Headlines

· The Pulse
By and
Comments
  • New data from Alberta Health Services shows a sharp increase in code reds — when there are no ambulance crews available to respond to 911 calls — in Edmonton since the start of the pandemic. In January 2022, there were 1,233 code reds over nearly 40 hours in total. Health Sciences Association of Alberta president Mike Parker said the five new ambulances announced last month may not be enough to reduce the number of code reds. "We can hire all the ambulances we want, but we run four or five empty shifts a week without paramedics in them," he said.
  • Edmonton festivals are being challenged to keep things affordable in the face of rising costs. Edmonton Folk Music Festival producer Terry Wickham told Global News that wholesale food prices have increased 30%, while Jocelyn Anselmo with the recently wrapped-up Grindstone Comedy Festival said inflation caused nearly all the non-profit's expenses to increase. "I can't see anyone not being impacted by this," she said.
  • Bent Arrow is offering a new self-defence program for Indigenous women and girls called Project Kotawe. "I think it's super, super important, especially for the Indigenous population, to be taught how to defend themselves," youth councillor Janelle Huhtala told CBC Edmonton's Radio Active. "Our whole ideology is that we want to start a fire of empowerment, choice, safety and community." According to Statistics Canada, more than three in five Indigenous people in Alberta report having been physically or sexually assaulted since the age of 15. The new program is entirely volunteer-run and is offered in partnership with the Chimo Youth Retreat Centre and the Ludas Martial Arts Academy.

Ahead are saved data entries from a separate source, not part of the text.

(* ===== verification/Media.v ===== *)
(** Media: the audio of a call, [vacs-webrtc]: what is sent and what is played of a peer
    ([sender.rs], [receiver.rs]), the watchdog over its counters and the life of a peer
    ([peer.rs]), and the ICE servers it is given ([config.rs]).

    The connection, its negotiation and the coding of packets are those of the [webrtc]
    crate: their answers are arguments of the steps. Times are in nanoseconds. *)
From stdpp Require Import prelude gmap strings list.
From Stdlib Require Import Ascii NArith.
From S2P Require Import Prelude Protocol Calls Controllers Releases.

Definition U64_MAX : N := 2 ^ 64 - 1.
Definition U16_MAX : N := 2 ^ 16 - 1.

(** [u64::saturating_add] *)
Definition saturating_add (a b : N) : N := N.min (a + b) U64_MAX.

(** [u16::try_from(n).unwrap_or(u16::MAX)] *)
Definition u16_or_max (n : N) : N := if (n <=? U16_MAX)%N then n else U16_MAX.

(** A counter of type [AtomicU64] *)
Definition fetch_add (n : N) : N := ((n + 1) mod 2 ^ 64)%N.

Section media.
Context {Frame Output : Type}.

(** ** Sending *)

(** What the subscription to the captured input answers *)
Inductive InputRecv :=
| InputFrame (frame : Frame)
| InputLagged (skipped : N)
| InputClosed.

(** The sample of a frame; [prev_dropped_packets]: the frames lost before it *)
Record Sample := mkSample { data : Frame; prev_dropped_packets : N }.

(** The task of a [Sender]: told to shut down, running, and the frames lost since the
    last written sample *)
Record SenderTask := mkSenderTask {
  snd_shutdown : bool;
  snd_running : bool;
  dropped_frames : N
}.

Definition sender_new : SenderTask := mkSenderTask false true 0.

Definition sender_shutdown (t : SenderTask) : SenderTask :=
  mkSenderTask true (snd_running t) (dropped_frames t).

Definition sender_end (t : SenderTask) : SenderTask :=
  mkSenderTask (snd_shutdown t) false (dropped_frames t).

(** A turn of the loop: the shutdown comes before the input. [written]: the track took
    the sample. Answers the sample that was written. *)
Definition sender_turn (t : SenderTask) (input : InputRecv) (written : bool) : SenderTask * option Sample :=
  if negb (snd_running t) then (t, None)
  else if snd_shutdown t then (sender_end t, None)
  else
    match input with
    | InputFrame frame =>
      let sample := mkSample frame (u16_or_max (dropped_frames t)) in
      if written then (mkSenderTask (snd_shutdown t) true 0, Some sample)
      else (mkSenderTask (snd_shutdown t) true (saturating_add (dropped_frames t) 1), None)
    | InputLagged skipped =>
      (mkSenderTask (snd_shutdown t) true (saturating_add (dropped_frames t) skipped), None)
    | InputClosed => (sender_end t, None)
    end.

(** ** Receiving *)

(** What is read from the remote track *)
Inductive Rtp :=
| Packet (payload : Frame)
| ReadFailed.

(** The handler of the remote track: not announced yet, running with the output it
    forwards to, or ended *)
Inductive TrackTask :=
| Unannounced
| Forwarding (output_tx : option Output)
| Ended.

(** A [Receiver] with its task; [rcv_selection]: the output last selected, and whether the
    task has not seen it yet *)
Record Receiver := mkReceiver {
  rcv_shutdown : bool;
  rcv_selection : option Output;
  rcv_changed : bool;
  rcv_task : TrackTask
}.

Definition receiver_new : Receiver := mkReceiver false None false Unannounced.

Definition receiver_select (r : Receiver) (output : option Output) : Receiver :=
  mkReceiver (rcv_shutdown r) output true (rcv_task r).

Definition receiver_pause (r : Receiver) : Receiver := receiver_select r None.
Definition receiver_resume (r : Receiver) (output : Output) : Receiver := receiver_select r (Some output).

Definition receiver_shutdown (r : Receiver) : Receiver :=
  mkReceiver true (rcv_selection r) (rcv_changed r) (rcv_task r).

Definition receiver_task (r : Receiver) (task : TrackTask) : Receiver :=
  mkReceiver (rcv_shutdown r) (rcv_selection r) (rcv_changed r) task.

(** [on_track]: the remote track is announced, once. *)
Definition receiver_announced (r : Receiver) : Receiver :=
  match rcv_task r with
  | Unannounced => receiver_task r (Forwarding (rcv_selection r))
  | _ => r
  end.

(** A turn of the handler: the shutdown comes before a selection and that before a
    packet. [delivered]: the output took the packet. Answers whether a packet was read,
    and to which output it went. *)
Definition receiver_turn (r : Receiver) (rtp : Rtp) (delivered : bool) :
    Receiver * bool * option (Output * Frame) :=
  match rcv_task r with
  | Forwarding output_tx =>
    if rcv_shutdown r then (receiver_task r Ended, false, None)
    else if rcv_changed r then
      (mkReceiver (rcv_shutdown r) (rcv_selection r) false (Forwarding (rcv_selection r)), false, None)
    else
      match rtp with
      | Packet payload =>
        match output_tx with
        | Some tx =>
          if delivered then (r, true, Some (tx, payload))
          else (receiver_task r (Forwarding None), true, None)
        | None => (r, true, None)
        end
      | ReadFailed => (receiver_task r Ended, false, None)
      end
  | _ => (r, false, None)
  end.

(** ** The watchdog *)

Definition NO_INBOUND_MEDIA_TIMEOUT : Duration := 5000000000.
Definition FIRST_RTP_TIMEOUT : Duration := 15000000000.

(** [last_inbound]: the counters of RTP and RTCP *)
Record Watchdog := mkWatchdog {
  wd_running : bool;
  last_inbound : N * N;
  started_at : Instant;
  last_inbound_change : Instant;
  fired : bool
}.

Definition watchdog_new (now : Instant) (inbound : N * N) : Watchdog :=
  mkWatchdog true inbound now now false.

Definition watchdog_abort (w : Watchdog) : Watchdog :=
  mkWatchdog false (last_inbound w) (started_at w) (last_inbound_change w) (fired w).

Definition stalled (w : Watchdog) (now : Instant) : bool :=
  (NO_INBOUND_MEDIA_TIMEOUT <=? duration_since now (last_inbound_change w))%N.

Definition rtp_never_arrived (w : Watchdog) (now : Instant) (inbound : N * N) : bool :=
  (inbound.1 =? 0)%N && (FIRST_RTP_TIMEOUT <=? duration_since now (started_at w))%N.

(** A tick of its interval; answers whether it reports. *)
Definition watchdog_tick (w : Watchdog) (now : Instant) (inbound : N * N) : Watchdog * bool :=
  if negb (wd_running w) then (w, false)
  else
    let w := if bool_decide (inbound = last_inbound w) then w
             else mkWatchdog true inbound (started_at w) now (fired w) in
    if negb (fired w) && (stalled w now || rtp_never_arrived w now inbound)
    then (mkWatchdog true (last_inbound w) (started_at w) (last_inbound_change w) true, true)
    else (w, false).

(** ** A peer *)

Inductive WebrtcError := CallActive | NoCallActive | OtherError.

(** The peer with the tasks it spawned: of the senders and watchdogs it knows the one it
    holds by its number. *)
Record Peer := mkPeer {
  closed : bool;
  sender : option nat;
  receiver : bool;
  watchdog : option nat;
  received_rtp : N;
  forwarded_rtp : N;
  received_rtcp : N;
  sent_frames : N;
  rtcp_reader : bool;
  sender_tasks : list SenderTask;
  receiver_state : Receiver;
  watchdogs : list Watchdog;
  connection_open : bool
}.

Definition peer_new : Peer :=
  mkPeer false None true None 0 0 0 0 true [] receiver_new [] true.

Definition with_senders (p : Peer) (held : option nat) (tasks : list SenderTask) : Peer :=
  mkPeer (closed p) held (receiver p) (watchdog p) (received_rtp p) (forwarded_rtp p) (received_rtcp p)
    (sent_frames p) (rtcp_reader p) tasks (receiver_state p) (watchdogs p) (connection_open p).

Definition with_receiver (p : Peer) (held : bool) (r : Receiver) : Peer :=
  mkPeer (closed p) (sender p) held (watchdog p) (received_rtp p) (forwarded_rtp p) (received_rtcp p)
    (sent_frames p) (rtcp_reader p) (sender_tasks p) r (watchdogs p) (connection_open p).

Definition with_watchdogs (p : Peer) (held : option nat) (ws : list Watchdog) : Peer :=
  mkPeer (closed p) (sender p) (receiver p) held (received_rtp p) (forwarded_rtp p) (received_rtcp p)
    (sent_frames p) (rtcp_reader p) (sender_tasks p) (receiver_state p) ws (connection_open p).

Definition with_counters (p : Peer) (rtp forwarded rtcp sent : N) : Peer :=
  mkPeer (closed p) (sender p) (receiver p) (watchdog p) rtp forwarded rtcp
    sent (rtcp_reader p) (sender_tasks p) (receiver_state p) (watchdogs p) (connection_open p).

Definition with_connection (p : Peer) (is_closed reader is_open : bool) : Peer :=
  mkPeer is_closed (sender p) (receiver p) (watchdog p) (received_rtp p) (forwarded_rtp p) (received_rtcp p)
    (sent_frames p) reader (sender_tasks p) (receiver_state p) (watchdogs p) is_open.

Definition inbound_of (p : Peer) : N * N := (received_rtp p, received_rtcp p).

(** The audio of the call starts: what is received goes to [output]. *)
Definition peer_start (p : Peer) (output : Output) (now : Instant) : Result () WebrtcError * Peer :=
  if bool_decide (is_Some (sender p)) then (Err CallActive, p)
  else if negb (receiver p) then (Err NoCallActive, p)
  else
    let p := with_receiver p true (receiver_resume (receiver_state p) output) in
    let p := with_senders p (Some (length (sender_tasks p))) (sender_tasks p ++ [sender_new]) in
    (Ok (), with_watchdogs p (Some (length (watchdogs p))) (watchdogs p ++ [watchdog_new now (inbound_of p)])).

(** [watchdog.take()] and its [abort] *)
Definition take_watchdog (p : Peer) : Peer :=
  match watchdog p with
  | Some i => with_watchdogs p None (alter watchdog_abort i (watchdogs p))
  | None => p
  end.

(** [sender.take()] and its [shutdown]; answers the sender. *)
Definition take_sender (p : Peer) : Peer * option nat :=
  match sender p with
  | Some i => (with_senders p None (alter sender_shutdown i (sender_tasks p)), Some i)
  | None => (p, None)
  end.

Definition peer_pause (p : Peer) : Peer * option nat :=
  let p := take_watchdog p in
  let (p, taken) := take_sender p in
  (if receiver p then with_receiver p true (receiver_pause (receiver_state p)) else p, taken).

(** [Sender::stop]: when it returns the task has ended, by itself or aborted. *)
Definition sender_stop (p : Peer) (i : nat) : Peer :=
  with_senders p (sender p) (alter (λ t, sender_end (sender_shutdown t)) i (sender_tasks p)).

(** [joined]: the task of the sender did not panic. *)
Definition peer_stop (p : Peer) (joined : bool) : Result () WebrtcError * Peer :=
  let p := take_watchdog p in
  let (p, taken) := take_sender p in
  let p := match taken with Some i => sender_stop p i | None => p end in
  if bool_decide (is_Some taken) && negb joined then (Err OtherError, p)
  else (Ok (), if receiver p then with_receiver p false (receiver_shutdown (receiver_state p)) else p).

(** [closes]: the connection was closed. *)
Definition peer_close (p : Peer) (joined closes : bool) : Result () WebrtcError * Peer :=
  match peer_stop p joined with
  | (Err _, p) => (Err OtherError, p)
  | (Ok _, p) =>
    if closes then (Ok (), with_connection p true false false)
    else (Err OtherError, with_connection p true (rtcp_reader p) (connection_open p))
  end.

(** [Drop]: [runtime]: there is one to close the connection on. The sender and the
    receiver it holds are dropped, which ends their tasks. *)
Definition peer_drop (p : Peer) (runtime closes : bool) : Peer :=
  let p := take_watchdog p in
  let p := with_connection p (closed p) false
             (if negb (closed p) && runtime && closes then false else connection_open p) in
  let (p, _) := take_sender p in
  if receiver p then with_receiver p false (receiver_shutdown (receiver_state p)) else p.

(** *** The turns of its tasks *)

Definition peer_send (p : Peer) (i : nat) (input : InputRecv) (written : bool) : Peer * option Sample :=
  match sender_tasks p !! i with
  | None => (p, None)
  | Some t =>
    let (t, sample) := sender_turn t input written in
    let p := with_senders p (sender p) (<[i := t]> (sender_tasks p)) in
    match sample with
    | Some _ => (with_counters p (received_rtp p) (forwarded_rtp p) (received_rtcp p) (fetch_add (sent_frames p)), sample)
    | None => (p, None)
    end
  end.

Definition peer_announced (p : Peer) : Peer :=
  with_receiver p (receiver p) (receiver_announced (receiver_state p)).

Definition peer_receive (p : Peer) (rtp : Rtp) (delivered : bool) : Peer * option (Output * Frame) :=
  let '(r, read, forwarded) := receiver_turn (receiver_state p) rtp delivered in
  let p := with_receiver p (receiver p) r in
  (with_counters p (if read then fetch_add (received_rtp p) else received_rtp p)
     (if bool_decide (is_Some forwarded) then fetch_add (forwarded_rtp p) else forwarded_rtp p)
     (received_rtcp p) (sent_frames p), forwarded).

(** The reader of RTCP counts what it reads, and ends when it cannot. *)
Definition peer_rtcp (p : Peer) (is_ok : bool) : Peer :=
  if negb (rtcp_reader p) then p
  else if is_ok then with_counters p (received_rtp p) (forwarded_rtp p) (fetch_add (received_rtcp p)) (sent_frames p)
  else with_connection p (closed p) false (connection_open p).

Definition peer_tick (p : Peer) (i : nat) (now : Instant) : Peer * bool :=
  match watchdogs p !! i with
  | None => (p, false)
  | Some w =>
    let (w, reports) := watchdog_tick w now (inbound_of p) in
    (with_watchdogs p (watchdog p) (<[i := w]> (watchdogs p)), reports)
  end.
End media.
Arguments InputRecv : clear implicits.
Arguments Rtp : clear implicits.
Arguments Sample : clear implicits.
Arguments TrackTask : clear implicits.
Arguments Receiver : clear implicits.
Arguments Peer : clear implicits.

(** ** ICE servers *)

(** Of the protocol *)
Record IceServer := mkIceServer { urls : list string; username : option string; credential : option string }.
Record IceConfig := mkIceConfig { ice_servers : list IceServer }.

(** Of the [webrtc] crate; the policy is its default one or [Relay]. *)
Record RTCIceServer := mkRTCIceServer { rtc_urls : list string; rtc_username : string; rtc_credential : string }.
Record RTCConfiguration := mkRTCConfiguration { rtc_ice_servers : list RTCIceServer; relay_only : bool }.

(** [str::split_once('?')], the part behind *)
Fixpoint behind_question_mark (s : string) : option string :=
  match s with
  | EmptyString => None
  | String a s => if bool_decide (a = "?"%char) then Some s else behind_question_mark s
  end.

Definition is_supported_ice_url (url : string) : bool :=
  let lower := to_ascii_lowercase (trim url) in
  if starts_with lower "turns:" then false
  else if starts_with lower "turn:" then
    negb match behind_question_mark lower with
         | Some query => contains query "transport=tcp"
         | None => false
         end
  else true.

Definition server_into_rtc (s : IceServer) : RTCIceServer :=
  mkRTCIceServer (filter (λ url, is_supported_ice_url url = true) (urls s))
    (default ""%string (username s)) (default ""%string (credential s)).

Definition config_into_rtc (c : IceConfig) : RTCConfiguration :=
  mkRTCConfiguration (filter (λ s, rtc_urls s <> []) (map server_into_rtc (ice_servers c))) false.

Definition rtc_configuration (config : IceConfig) (force_relay : bool) : RTCConfiguration :=
  let rtc_config := config_into_rtc config in
  if force_relay then mkRTCConfiguration (rtc_ice_servers rtc_config) true else rtc_config.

  • The Eastwood area had the highest concentration of opioid-related deaths in Alberta in 2021, with a total of 224, according to limited provincial data obtained by the Edmonton Zone Medical Staff Association and Postmedia.
  • Mayor Amarjeet Sohi wrote in an op-ed that while the city is making progress on helping Edmonton businesses to build and grow, more work is still to be done. "I want to build a city where business owners view the city as a competitive location, and the city government as a reliable collaborator and a fair regulator," he wrote. Additional changes are being worked on to reduce time-consuming requests for more information, Sohi said.
  • The final block of public tickets to mass with Pope Francis at Commonwealth Stadium will be released on July 22, rather than July 18 as planned, to give Indigenous partner groups time to organize their attendance. Indigenous people and residential school survivors can register for events in Maskwacis, Lac Ste. Anne, and Edmonton on behalf of themselves or a group by contacting email addresses found on the papal website.
  • Matthew McKnight, a former nightclub club employee who was found guilty on five charges of sexual assault in 2020, was denied an appeal of conviction. Prosecutors have filed to appeal his eight-year sentence. McKnight was accused of sexually assaulting 13 women between 2010 and 2016.
  • Alberta Health Services has rescinded its vaccine mandate for employees, effective July 18. AHS said the decision is the result of "emerging evidence" that a single or two-dose vaccine has "become less protective against infection" due to the evolution of the virus.